Definition goUpOne (m : tuiModel) : tuiModel * Cmd :=
  if decide (parentID m = config.TenancyOCID (ctxItem m)) then
    let m := with_mode ModeContexts m in
    let m := with_status "" m in
    let m := with_crumb "" m in
    (m, CmdNil)
  else
    let parent := at_key (parentMap m) (parentID m) in
    let parent := if decide (parent = "") then config.TenancyOCID (ctxItem m)
                  else parent in
    let m := with_parentID parent m in
    let m :=
      if decide (at_key (nameMap m) parent ≠ "")
      then with_parentCrumb (at_key (nameMap m) parent) m
      else with_parentCrumb (parentLabel parent (ctxItem m)) m in
    let m := with_status "Loading compartments..." m in
    let m := with_crumb (crumb_of m (parentID m)) m in
    (m, loadCompsCmd (ctxItem m) (parentID m)).

Definition set_CompartmentOCID (v : string) (c : contextItem) : contextItem :=
  config.mkContext (config.Name c) (config.Profile c) (config.TenancyOCID c) v
    (config.Region c) (config.User c) (config.Notes c).

Definition set_Region (v : string) (c : contextItem) : contextItem :=
  config.mkContext (config.Name c) (config.Profile c) (config.TenancyOCID c)
    (config.CompartmentOCID c) v (config.User c) (config.Notes c).

Definition set_CurrentContext (v : string) (c : config.Config) : config.Config :=
  config.mkConfig (config.cOptions c) (config.Contexts c) v.

Definition finalizeSelection (m : tuiModel) (w : config.World) : Step :=
  let m := with_finalized true m in
  let m := with_selected (config.Name (ctxItem m)) m in
  let m := with_ctxItem (set_CompartmentOCID (parentID m) (ctxItem m)) m in
  let m := with_cfg (set_CurrentContext (config.Name (ctxItem m)) (cfg m)) m in
  match config.UpsertContext (ctxItem m) (cfg m) with
  | (c1, Some e) => (with_err (Some e) (with_cfg c1 m), Quit, w)
  | (c1, None) =>
      let m := with_cfg c1 m in
      match config.Save (cfgPath m) (cfg m) w with
      | (Some e, w1) => (with_err (Some e) m, Quit, w1)
      | (None, w1) => (m, Quit, w1)
      end
  end.

Definition saveAndQuitCurrentMode (m : tuiModel) (w : config.World) : Step :=
  match mode m with
  | ModeContexts =>
      match SelectedItem (list_ m) with
      | Some (ctxRow item) =>
          let prevCtxItem := ctxItem m in
          let m := with_ctxItem item m in
          let parent := "" in
          let parent :=
            if decide (pendingSelectionID m ≠ "" ∧ parentID m ≠ "" ∧
                       config.Name prevCtxItem = config.Name item)
            then parentID m else parent in
          let parent := if decide (parent = "") then start_parent item else parent in
          let m := with_parentID parent m in
          let m := with_parentCrumb (parentLabel parent item) m in
          finalizeSelection m w
      | _ => (m, CmdNil, w)
      end
  | ModeTenancies =>
      match SelectedItem (tenancies m) with
      | Some (tenancyRow item) =>
          let profileName :=
            selectProfileForTenancy item (profiles m)
              (config.DefaultProfile (config.cOptions (cfg m))) in
          match profiles m !! profileName with
          | Some p =>
              let m := with_ctxItem (contextItemForProfile profileName p) m in
              let m := with_parentID (TenancyOCID item) m in
              let m := with_parentCrumb (parentLabel (TenancyOCID item) (ctxItem m)) m in
              finalizeSelection m w
          | None => (m, CmdNil, w)
          end
      | _ => (m, CmdNil, w)
      end
  | ModeCompartments => finalizeSelection m w
  | ModeRegions =>
      match SelectedItem (regions m) with
      | Some (regionRow item) =>
          let m := with_ctxItem (set_Region (name item) (ctxItem m)) m in
          let m := with_regionSet true m in
          let m :=
            if decide (parentID m = "") then
              let parent := start_parent (ctxItem m) in
              let m := with_parentID parent m in
              with_parentCrumb (parentLabel parent (ctxItem m)) m
            else m in
          finalizeSelection m w
      | _ => (m, CmdNil, w)
      end
  end.

(** *** The key switch *)

(** The list of the current mode. *)
Definition active (m : tuiModel) : Model :=
  match mode m with
  | ModeContexts => list_ m
  | ModeTenancies => tenancies m
  | ModeCompartments => comps m
  | ModeRegions => regions m
  end.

ACTIVITY:
Give back each record, exactly as it reads.

ANSWER:
Definition goUpOne (m : tuiModel) : tuiModel * Cmd :=
  if decide (parentID m = config.TenancyOCID (ctxItem m)) then
    let m := with_mode ModeContexts m in
    let m := with_status "" m in
    let m := with_crumb "" m in
    (m, CmdNil)
  else
    let parent := at_key (parentMap m) (parentID m) in
    let parent := if decide (parent = "") then config.TenancyOCID (ctxItem m)
                  else parent in
    let m := with_parentID parent m in
    let m :=
      if decide (at_key (nameMap m) parent ≠ "")
      then with_parentCrumb (at_key (nameMap m) parent) m
      else with_parentCrumb (parentLabel parent (ctxItem m)) m in
    let m := with_status "Loading compartments..." m in
    let m := with_crumb (crumb_of m (parentID m)) m in
    (m, loadCompsCmd (ctxItem m) (parentID m)).

Definition set_CompartmentOCID (v : string) (c : contextItem) : contextItem :=
  config.mkContext (config.Name c) (config.Profile c) (config.TenancyOCID c) v
    (config.Region c) (config.User c) (config.Notes c).

Definition set_Region (v : string) (c : contextItem) : contextItem :=
  config.mkContext (config.Name c) (config.Profile c) (config.TenancyOCID c)
    (config.CompartmentOCID c) v (config.User c) (config.Notes c).

Definition set_CurrentContext (v : string) (c : config.Config) : config.Config :=
  config.mkConfig (config.cOptions c) (config.Contexts c) v.

Definition finalizeSelection (m : tuiModel) (w : config.World) : Step :=
  let m := with_finalized true m in
  let m := with_selected (config.Name (ctxItem m)) m in
  let m := with_ctxItem (set_CompartmentOCID (parentID m) (ctxItem m)) m in
  let m := with_cfg (set_CurrentContext (config.Name (ctxItem m)) (cfg m)) m in
  match config.UpsertContext (ctxItem m) (cfg m) with
  | (c1, Some e) => (with_err (Some e) (with_cfg c1 m), Quit, w)
  | (c1, None) =>
      let m := with_cfg c1 m in
      match config.Save (cfgPath m) (cfg m) w with
      | (Some e, w1) => (with_err (Some e) m, Quit, w1)
      | (None, w1) => (m, Quit, w1)
      end
  end.

Definition saveAndQuitCurrentMode (m : tuiModel) (w : config.World) : Step :=
  match mode m with
  | ModeContexts =>
      match SelectedItem (list_ m) with
      | Some (ctxRow item) =>
          let prevCtxItem := ctxItem m in
          let m := with_ctxItem item m in
          let parent := "" in
          let parent :=
            if decide (pendingSelectionID m ≠ "" ∧ parentID m ≠ "" ∧
                       config.Name prevCtxItem = config.Name item)
            then parentID m else parent in
          let parent := if decide (parent = "") then start_parent item else parent in
          let m := with_parentID parent m in
          let m := with_parentCrumb (parentLabel parent item) m in
          finalizeSelection m w
      | _ => (m, CmdNil, w)
      end
  | ModeTenancies =>
      match SelectedItem (tenancies m) with
      | Some (tenancyRow item) =>
          let profileName :=
            selectProfileForTenancy item (profiles m)
              (config.DefaultProfile (config.cOptions (cfg m))) in
          match profiles m !! profileName with
          | Some p =>
              let m := with_ctxItem (contextItemForProfile profileName p) m in
              let m := with_parentID (TenancyOCID item) m in
              let m := with_parentCrumb (parentLabel (TenancyOCID item) (ctxItem m)) m in
              finalizeSelection m w
          | None => (m, CmdNil, w)
          end
      | _ => (m, CmdNil, w)
      end
  | ModeCompartments => finalizeSelection m w
  | ModeRegions =>
      match SelectedItem (regions m) with
      | Some (regionRow item) =>
          let m := with_ctxItem (set_Region (name item) (ctxItem m)) m in
          let m := with_regionSet true m in
          let m :=
            if decide (parentID m = "") then
              let parent := start_parent (ctxItem m) in
              let m := with_parentID parent m in
              with_parentCrumb (parentLabel parent (ctxItem m)) m
            else m in
          finalizeSelection m w
      | _ => (m, CmdNil, w)
      end
  end.

(** *** The key switch *)

(** The list of the current mode. *)
Definition active (m : tuiModel) : Model :=
  match mode m with
  | ModeContexts => list_ m
  | ModeTenancies => tenancies m
  | ModeCompartments => comps m
  | ModeRegions => regions m
  end.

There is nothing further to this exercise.